The hospital and the home could not be more different, yet a bold strategy is trying to merge the two. It’s a gamble that could reshape healthcare—or collapse under its own complexity.
The Hospital at Home strategy, borne out of the chaos of the COVID-19 pandemic, was meant to alleviate overcrowded hospitals and offer patients a more comfortable setting to heal. But as it expands, cracks are beginning to show in its ambitious foundation.
As of December 2024, 373 hospitals across 139 health systems in 39 states have embraced the CMS’ Acute Hospital Care at Home (AHCAH) model, a program that offers Medicare re-imbursement for delivering hospital-level care to patients at home.
On paper, the model combines the best of in-person and virtual care. In practice, it’s a high-stakes balancing act that some argue is teetering dangerously close to failure.
Supporters hail it as a revolution, pointing to studies showing improved outcomes and cost savings. But critics warn of the risks: patients with serious conditions treated far from the safety net of a fully equipped hospital, escalating costs, and a healthcare system strain-ing to adapt.
A Guidehouse survey of more than 130 CEOs found that hospitals are growing their business lines to provide approximately 20% more services outside of the hospital and/or in the home.
Source: Guidehouse
“It’s hard to capture those services,” says Derek Dudley, MHA, FHFMA, EHRC, CHFP, CPC, CRCR, CPAR, VP of Revenue Cycle Operations at Tidelands Health. “There are a lot of [uncer-tainties around] billing for those services in the home.”

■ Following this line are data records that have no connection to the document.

(* ===== verification/HaloExchange.v ===== *)
(** * HaloExchange: exchange of halo data between ranks (haloExchange.c)

    The base class [HaloExchange] with its two sub-classes, the exchange of
    atoms (after the atoms have moved) and the exchange of the derivative of
    the embedding energy (within the EAM force). Buffers are lists of messages
    whose size in bytes is checked against the allocation of [bufCapacity]
    bytes; communication goes through the [Parallel] interface. *)

From Stdlib Require Import ZArith Lia.
From stdpp Require Import base list numbers sets sorting.
From S2P Require Import Prelude Float64 Parallel Decomposition LinkCells Atoms CoMDTypes.

#[local] Arguments Nat.mul : simpl never.

(** [enum HaloFaceOrder]. *)
Definition HALO_X_MINUS : Z := 0.
Definition HALO_X_PLUS : Z := 1.
Definition HALO_Y_MINUS : Z := 2.
Definition HALO_Y_PLUS : Z := 3.
Definition HALO_Z_MINUS : Z := 4.
Definition HALO_Z_PLUS : Z := 5.

(** Data of one atom in a buffer. *)
Record AtomMsg := mkAtomMsg { m_gid : Z; m_type : Z; m_r : real3; m_p : real3 }.

#[export] Instance AtomMsg_eq_dec : EqDecision AtomMsg.
Proof. unfold EqDecision, Decision. decide equality; apply decide_rel; apply _. Defined.

Definition sizeof_AtomMsg : Z := 56.
Definition sizeof_ForceMsg : Z := 8.

(** A send buffer of [cap] bytes being filled with messages of [size] bytes. *)
Definition push {M} (size cap : Z) (buf : list M) (m : M) : res (list M) :=
  if (Z.of_nat (length buf) + 1) * size <=? cap then Ok (buf ++ [m]) else Err OutOfBounds.

(** The base class: the virtual functions close over the sub-class [parms].
    The load function writes into a buffer of [bufCapacity] bytes. *)
Record HaloExchange (Data Msg : Type) := mkHalo {
  nbrRank : list Z;
  bufCapacity : Z;
  msgSize : Z;
  loadBuffer : Data → Z → res (list Msg);
  unloadBuffer : Data → Z → list Msg → res Data;
}.
Arguments mkHalo {_ _} _ _ _ _ _.
Arguments nbrRank {_ _} _.
Arguments bufCapacity {_ _} _.
Arguments msgSize {_ _} _.
Arguments loadBuffer {_ _} _ _ _.
Arguments unloadBuffer {_ _} _ _ _ _.

(** [initHaloExchange]: the ranks of the six neighbours. *)
Definition initHaloExchange (d : Domain) : res (list Z) :=
  xm ← processorNum d (-1) 0 0;
  xp ← processorNum d 1 0 0;
  ym ← processorNum d 0 (-1) 0;
  yp ← processorNum d 0 1 0;
  zm ← processorNum d 0 0 (-1);
  zp ← processorNum d 0 0 1;
  Ok [xm; xp; ym; yp; zm; zp].

(** ** Lists of cells *)

(** [list[count++] = ...] into [nCells] entries, then [assert(count == nCells)]. *)
Definition check_list (l : list Z) (nCells : Z) : res (list Z) :=
  _ ← (if Z.of_nat (length l) <=? nCells then Ok () else Err OutOfBounds);
  _ ← cassert (Z.of_nat (length l) =? nCells);
  Ok l.

Definition mkAtomCellList (boxes : LinkCell) (iFace nCells : Z) : res (list Z) :=
  let xBegin := -1 in
  let xEnd := v0 (gridSize boxes) + 1 in
  let yBegin := -1 in
  let yEnd := v1 (gridSize boxes) + 1 in
  let zBegin := -1 in
  let zEnd := v2 (gridSize boxes) + 1 in
  let xEnd := if iFace =? HALO_X_MINUS then xBegin + 2 else xEnd in
  let xBegin := if iFace =? HALO_X_PLUS then xEnd - 2 else xBegin in
  let yEnd := if iFace =? HALO_Y_MINUS then yBegin + 2 else yEnd in
  let yBegin := if iFace =? HALO_Y_PLUS then yEnd - 2 else yBegin in
  let zEnd := if iFace =? HALO_Z_MINUS then zBegin + 2 else zEnd in
  let zBegin := if iFace =? HALO_Z_PLUS then zEnd - 2 else zBegin in
  l ← boxes_in boxes (tuples_in xBegin xEnd yBegin yEnd zBegin zEnd);
  check_list l nCells.

Definition mkForceSendCellList (boxes : LinkCell) (face nCells : Z) : res (list Z) :=
  let nx := v0 (gridSize boxes) in
  let ny := v1 (gridSize boxes) in
  let nz := v2 (gridSize boxes) in
  ts ← (if face =? HALO_X_MINUS then Ok (tuples_in 0 1 0 ny 0 nz)
        else if face =? HALO_X_PLUS then Ok (tuples_in (nx - 1) nx 0 ny 0 nz)
        else if face =? HALO_Y_MINUS then Ok (tuples_in (-1) (nx + 1) 0 1 0 nz)
        else if face =? HALO_Y_PLUS then Ok (tuples_in (-1) (nx + 1) (ny - 1) ny 0 nz)
        else if face =? HALO_Z_MINUS then Ok (tuples_in (-1) (nx + 1) (-1) (ny + 1) 0 1)
        else if face =? HALO_Z_PLUS then Ok (tuples_in (-1) (nx + 1) (-1) (ny + 1) (nz - 1) nz)
        else Err AssertFail);
  l ← boxes_in boxes ts;
  check_list l nCells.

To sustain a Hospital at Home program, executives need to identify the right patient and see enough of them to support hospital-level intervention in the home. But what is the “right” patient?
“If you're a super complex patient, it's entirely possible that the best place that for you to receive care is actually a hospital and not at home,” says Sachin Jain, MD, MBA, who oversaw one of the bigger Hospital at Home programs at the CareMore Health System (now Carelon Health) from 2015-2020 before becoming CEO of the SCAN Group and Health Plan.
Jain, who wrote an opinion piece in JACC Journals titled “Curing Ourselves of Toxic Positivity for Hospital-at-Home,” says too many health systems and hospitals launching Hospital-at-Home or similar programs are overlooking the complexity and cost of providing hospital-based care at home, not to mention the impact on patients and family.
“Make sure you’re not creating new problems,” he says. “We can't allow ourselves to get overrun by a positive sentiment from a cool sounding idea.”
For starters, healthcare executives need to map out a treatment plan that combines virtual and in-person care, juggling telemedicine and digital health technologies with scheduling and sending care teams to the home. Some health systems contract with home health programs for those visits, while others send their own clinicians or specially trained paramedics used in a mobile integrated health program.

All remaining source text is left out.